Касс глядел на сержанта растерянно и недоверчиво, разинув рот; в нем закипала обида, возмущение; в ледяном воздухе сладким сиропом растекалась танцевальная музыка из проигрывателя – саксофоны, кларнеты, струнное нытье; из какого-то другого источника нежно и невпопад булькал эстрадный певец, словно затеяв приторное состязание с танцевальным оркестром.
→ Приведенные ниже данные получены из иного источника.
Lemma calls_without_trace_witness : exists r w',
  perform decodeTeam0 exampleCatalog exampleEnv (OpLookup exampleRef) exampleWorld = (r, w') /\ w' = exampleWorld /\
  (registers (OpLookup exampleRef) = false -> exampleWorld !! c_path exampleCatalog = None ->
   is_ok r = false \/ exists a, nothing (OpLookup exampleRef) = Some a /\ r = Ok a).
Proof.
  destruct (perform decodeTeam0 exampleCatalog exampleEnv (OpLookup exampleRef) exampleWorld) as [r w'] eqn:E. exists r, w'. split; [done|].
  exact (calls_without_trace decodeTeam0 exampleCatalog exampleEnv (OpLookup exampleRef) exampleWorld r w' E (or_introl eq_refl)).
Defined.

Lemma catalog_follows_spec_witness : exists id w', NewRandomID exampleEnv = Ok id /\
  perform decodeTeam0 exampleCatalog exampleEnv (OpRegister exampleRef (exampleTeam "A")) exampleWorld =
    (fst (specCreate id exampleRef (exampleTeam "A")), w') /\
  represents exampleCatalog w' (Some (snd (specCreate id exampleRef (exampleTeam "A")))).
Proof.
  exact (proj2 (catalog_follows_spec asciiOrbit exampleCatalog exampleEnv exampleWorld (OpRegister exampleRef (exampleTeam "A")) example_quiet
    (example_valid _ (or_introl eq_refl))) _ _ example_empty eq_refl).
Defined.

Lemma listing_complete_witness : exists w1 records,
  represents exampleCatalog w1 (Some exampleState1) /\
  ListTeams decodeTeam0 exampleCatalog exampleEnv None w1 = (Ok (MkListing exampleID records []), w1) /\
  MkTeamRecord exampleRef 1 (exampleTeam "A") ∈ records.
Proof.
  destruct example_register as (w1 & _ & H1).
  destruct (listing_complete asciiOrbit exampleCatalog exampleEnv w1 exampleState1 None example_quiet H1 eq_refl) as (records & E & Hr & _).
  exists w1, records. split; [exact H1|]. split; [exact E|]. apply Hr. split; [reflexivity|]. split; [by left|reflexivity].
Defined.

Lemma encode_decode_witness : exists data, Encode (exampleTeam "A") = Ok data /\ Decode decodeTeam0 data = Ok (exampleTeam "A").
Proof.
  destruct (definitionData_inv exampleCatalog exampleRef (exampleTeam "A") (example_valid _ (or_introl eq_refl))) as (_ & _ & _ & E%encode_team).
  exists (MarshalCanonical (jsonTeam (exampleTeam "A"))). split; [exact E|]. exact (encode_decode asciiOrbit (exampleTeam "A") _ E).
Defined.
Пахло аптекой-закусочной, мороженым, молоком, пролитой кока-колой. Еще одно слово, медленно, тяжеловесно, сосредоточенно думал Касс, – получит по рылу. И хотя он не вполне был в этом уверен из-за тумана в голове и вообще от оцепенения, кажется, он сжал кулак и даже замахнулся, – но тут его тронули за руку, и он увидел, что в их беседу вмешался Мейсон.
– Все в порядке, сержант, – сказал он, – если можно, пусть пройдет по моему пропуску. Это… э-э… мой человек. Он поможет мне вынести покупки. – И злобно обернулся к Кассу: – Хорош помощник. Пятнадцать минут будил, не мог разбудить. Пропустите его, сержант?
– Есть, сэр. Проходите, сэр.
И он потащился за Мейсоном – его человек.Это была чуть ли не последняя капля…
Он чувствовал, что медленно распадается. Один алкоголь он бы выдержал. И бесконечную эту усталость смог бы перебороть. Но алкоголь вместе с изнеможением (поскольку часов он спал в последние недели – по четыре? по три? – он сам не знал, но усталость накопилась такая, что угрожала рассудку, душевному здоровью, угрожала самому сну, уже разорванному и населенному впечатлениями из этих ритуальных походов по шесть раз вдень, и поэтому даже в сновидениях его ноги продолжали топать по скалам и камням, ум подсчитывал ориентиры-кипарисы, а пальцы впрыскивали жизнь и силу в вечно вытянутую руку Микеле) – виски вместе с изнеможением были сильнее его и сговаривались свести его с ума. «Что мне ДООХ-рого, будет ДООХ-рого, – блекотал певец, – и тебе когда-нибудь», – и Касс, тащась за Мейсоном к продовольственному отделу, ощутил прилив какого-то тупого, отчаянного веселья. Перед ним выросла краснолицая костлявая офицерская жена в брюках.